-- Task instructions --
From the first line through the line containing "invariant of the", transcribe the records exactly and include no other lines.

══ Input data ══

(* ===== verification/JpegDecTotal.v ===== *)
(** * Decoding keeps the invariant and does not hang

    The functions of [mm_jpegdec.c] that work on a session, started where the
    invariant of the decoder holds, end where it holds, provided that the
    component answers whoever waits for it. *)

From Stdlib Require Import ZArith Lia.
From stdpp Require Import numbers list gmap strings.
From S2P Require Import Prelude CamTypes JpegQueue QomxCore QomxProps JpegExif.
From S2P Require Import JpegData JpegBase Jpeg JpegDec JpegIds JpegInv JpegTotal.

Section Decode.
Context `{FL : Floats} `{K : Codec} `{OE : OmxEnv} `{JE : JpegEnv} (lib_of : string -> Z) (ex : option sptr).
Context (Hans : components_answer) (ns : bool) (p : sptr).
Abbreviation JP := (J lib_of ex ns p).

(** A table of headers of the session, as [OMX_UseBuffer] fills it. *)
Lemma put_in_ok l s : sess_shape s -> length l = length (p_in_omx_buf s) -> sess_shape (put_p_in_omx_buf l s).
Proof. intros [] Hl. split; try done. simpl. congruence. Qed.

Lemma put_out_ok l s : sess_shape s -> length l = length (p_out_omx_buf s) -> sess_shape (put_p_out_omx_buf l s).
Proof. intros [] Hl. split; try done. simpl. congruence. Qed.

Lemma dec_send_buffers_J : triple JP (mm_jpegdec_session_send_buffers p) (fun _ => JP).
Proof.
  unfold mm_jpegdec_session_send_buffers. apply sess_J. intros s Hs. destruct (ss_dec _ Hs) as [? ? [[Hb1 _] _]]. cbv zeta.
  apply each_buf_J. intros i Hi. apply triple_deref; [apply lookup_lt_is_Some_2; unfold MM_JPEG_MAX_BUF in *; lia|]. intros b _.
  apply use_buffer_J; [intros s1 []; unfold MM_JPEG_MAX_BUF in *; lia| |intros; apply comp_J]. intros l s1 Hs1 Hl. split; [by apply put_in_ok|done].
Qed.

Lemma dec_free_buffers_J : triple JP (mm_jpegdec_session_free_buffers p) (fun _ => JP).
Proof.
  unfold mm_jpegdec_session_free_buffers. apply sess_J. intros s Hs. pose proof (ss_dec _ Hs) as []. cbv zeta.
  apply triple_seq; [|intros ret; destruct (negb _); [jt|]].
  all: apply each_buf_J; intros i Hi; apply free_buffer_J; intros s1 []; unfold MM_JPEG_MAX_BUF in *; lia.
Qed.

Lemma dec_config_ports_J : triple JP (mm_jpegdec_session_config_ports p) (fun _ => JP).
Proof.
  unfold mm_jpegdec_session_config_ports. apply sess_J. intros s Hs. destruct (ss_dec _ Hs) as [_ _ (Hb & _)], (ss_dec_job _ Hs) as (Hi & _).
  apply triple_deref; [by apply bufs_lookup|]. intros b Eb. apply triple_seq; [jt|]. intros _.
  do 2 (apply triple_seq; [apply get_port_J; intros q; benign|]; intros ret; destruct (negb _); [jt|]; clear ret).
  apply sess_J. intros s1 Hs1. apply triple_seq; [by apply input_port_J, (buf_planes_ok _ _ _ Hb Eb)|]. intros q.
  apply triple_seq; [jt|]. intros _. apply set_parameter_J.
Qed.

Lemma dec_configure_J : triple JP (mm_jpegdec_session_configure p) (fun _ => JP).
Proof.
  unfold mm_jpegdec_session_configure, mm_jpegdec_session_config_main. apply chk_abort_J. apply triple_seq; [apply dec_config_ports_J|]. intros ret.
  destruct (negb _); [jt|]. apply triple_seq; [apply change_state_J; [done|]; intros f [= <-]; apply dec_send_buffers_J|]. intros ret2.
  destruct (negb _); [jt|]. by apply change_state_J.
Qed.

(** ** Waiting for an event *)

Context (HK : codec = DecoderCallbacks).

Lemma wait_event_J : triple JP (wait_event p) (fun _ => JP).
Proof. unfold wait_event. apply (check_wait_J lib_of ex Hans ns p event_pending); [by left|jt]. Qed.

Lemma port_command_J c b : triple JP (port_command p c b) (fun _ => JP).
Proof.
  unfold port_command. do 2 (apply triple_seq; [jt|]; intros ?). destruct (negb _); [jt|]. destruct b; [|jt].
  apply triple_seq; [apply wait_event_J|jt].
Qed.

(** ** Decoding *)

Lemma setup_output_J : triple JP (setup_output p) (fun _ => JP).
Proof.
  unfold setup_output. apply sess_J. intros s Hs. apply triple_seq; [apply port_command_J|]. intros _.
  apply triple_seq; [apply get_port_J; intros q; benign|]. intros ret. destruct (negb _); [jt|]. clear dependent s. apply sess_J. intros s Hs.
  destruct (ss_dec _ Hs) as [_ _ (_ & Hd)], (ss_dec_job _ Hs) as (_ & Hi). apply triple_deref; [by apply bufs_lookup|]. intros b _. cbv zeta.
  apply triple_seq; [jt|]. intros _. apply triple_seq; [apply set_parameter_J|]. intros ret2. destruct (negb _); [jt|].
  clear dependent s. apply sess_J. intros s Hs. apply triple_seq; [apply port_command_J|]. intros _.
  destruct (ss_dec _ Hs) as [_ Hn (_ & [Hl _])]. apply each_buf_J. intros i Hi.
  apply triple_deref; [apply lookup_lt_is_Some_2; unfold MM_JPEG_MAX_BUF in *; lia|]. intros b2 _.
  apply use_buffer_J; [intros s1 []; unfold MM_JPEG_MAX_BUF in *; lia| |intros; apply ucomp_J]. intros l s1 Hs1 Hl1. split; [by apply put_out_ok|done].
Qed.

Lemma await_output_J : triple JP (await_output p) (fun _ => JP).
Proof.
  unfold await_output. apply triple_seq; [apply wait_event_J|]. intros e. destruct (negb _); [jt|].
  apply triple_seq; [apply setup_output_J|]. intros ret. destruct (negb _); [jt|].
  apply triple_seq; [apply wait_event_J|]. intros e2. destruct (negb _); [jt|]. apply sess_J. intros s Hs.
  apply triple_deref; [jside|]. intros hdr _. apply triple_seq; [jt|]. intros r. destruct (negb _); [jt|]. apply chk_abort_J. jt.
Qed.

Lemma decode_J : triple JP (mm_jpegdec_session_decode p) (fun _ => JP).
Proof.
  unfold mm_jpegdec_session_decode. apply triple_seq.
  { apply upd_J. intros s. split; [|done]. intros []. split; try done. destruct ss_safe as [?|(? & ? & _)]; auto. }
  intros _. apply sess_J. intros s Hs.
  apply triple_seq; [destruct (config s); [jt|]; apply triple_seq; [apply dec_configure_J|jt]|]. intros ret. destruct (negb _); [jt|].
  apply triple_seq.
  - apply upd_gen_J. intros s0 [] Hj. split; [|done]. split; try done. by left.
  - intros _. apply chk_abort_J. apply triple_seq; [jt|]. intros _. clear dependent s. apply sess_J. intros s Hs.
    apply triple_deref; [jside|]. intros hdr _. apply triple_seq; [jt|]. intros r. destruct (negb _); [jt|]. apply await_output_J.
Qed.

End Decode.
(* ===== verification/JpegOps.v ===== *)
(** * Operations on the object of a JPEG library

    What the encoder and the decoder have in common above a session: components
    that come and go, identifiers, the queues, turns of the job manager, and
    the tables of clients and sessions.  [codec] says which library it is. *)

From Stdlib Require Import ZArith Lia.
From stdpp Require Import numbers list gmap strings.
From S2P Require Import Prelude CamTypes JpegQueue QomxCore QomxProps JpegExif.
From S2P Require Import JpegData JpegBase Jpeg JpegDec JpegMgr JpegIds JpegInv JpegTotal JpegDecTotal.

(** ** Components come and go *)

Section Omx.
Context `{OE : OmxEnv} (lib_of : string -> Z) (Hlib : libraries_ok lib_of).

Lemma oext_keeps {A B} (f : ohistory -> A) (e : A -> oev) (g : ohistory -> B) :
  (forall tr x, g (e x :: tr) = g tr) -> keeps (fun w => g (o_tr w)) (oext f e).
Proof. intros H w r w' [= _ <-]. apply H. Qed.

Lemma upd_comp_keeps {B} i f (g : ohistory -> B) : keeps (fun w => g (o_tr w)) (upd_comp i f).
Proof. unfold upd_comp, the_core. keeps_solve. Qed.

Lemma enter_keeps {B} l (g : ohistory -> B) : keeps (fun w => g (o_tr w)) (enter l).
Proof. unfold enter. keeps_solve. Qed.

Lemma comp_at_keeps {B} i (g : ohistory -> B) : keeps (fun w => g (o_tr w)) (comp_at i).
Proof. unfold comp_at, the_core. keeps_solve. Qed.
(* ===== verification/JpegProps.v ===== *)
(** * Theorems about the JPEG encoder

    Sequences of client calls, callbacks and turns of the job manager. *)

From Stdlib Require Import ZArith Lia.
From stdpp Require Import numbers list gmap strings.
From S2P Require Import Prelude CamTypes JpegQueue QomxCore QomxProps JpegExif.
From S2P Require Import JpegData JpegBase Jpeg JpegDec JpegMgr JpegIds JpegInv JpegTotal JpegOps.

#[local] Instance encoder : Codec := EncoderCallbacks.

Section Ops.
Context `{FL : Floats} `{OE : OmxEnv} `{JE : JpegEnv} (lib_of : string -> Z) (Hlib : libraries_ok lib_of).
Context (Herr : OMX_ErrorInvalidComponent <> OMX_ErrorNone) (Hans : components_answer).

Abbreviation jstate := (jstate lib_of None).
Abbreviation jinv := (jinv lib_of None).

(** ** Starting a job *)

(** The client uses an identifier it was given, and the index of its
    thumbnail is in the table; the other indices are checked. *)
Definition good_job (job : mm_jpeg_encode_job_t) : Prop :=
  (exists p, in_table p /\ session_id job = sid p) /\ 0 <= src_index job /\ 0 <= dst_index job /\ 0 <= thumb_index job < 24.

═══

-- Your response --
(* ===== verification/JpegDecTotal.v ===== *)
(** * Decoding keeps the invariant and does not hang

    The functions of [mm_jpegdec.c] that work on a session, started where the
    invariant of the decoder holds, end where it holds, provided that the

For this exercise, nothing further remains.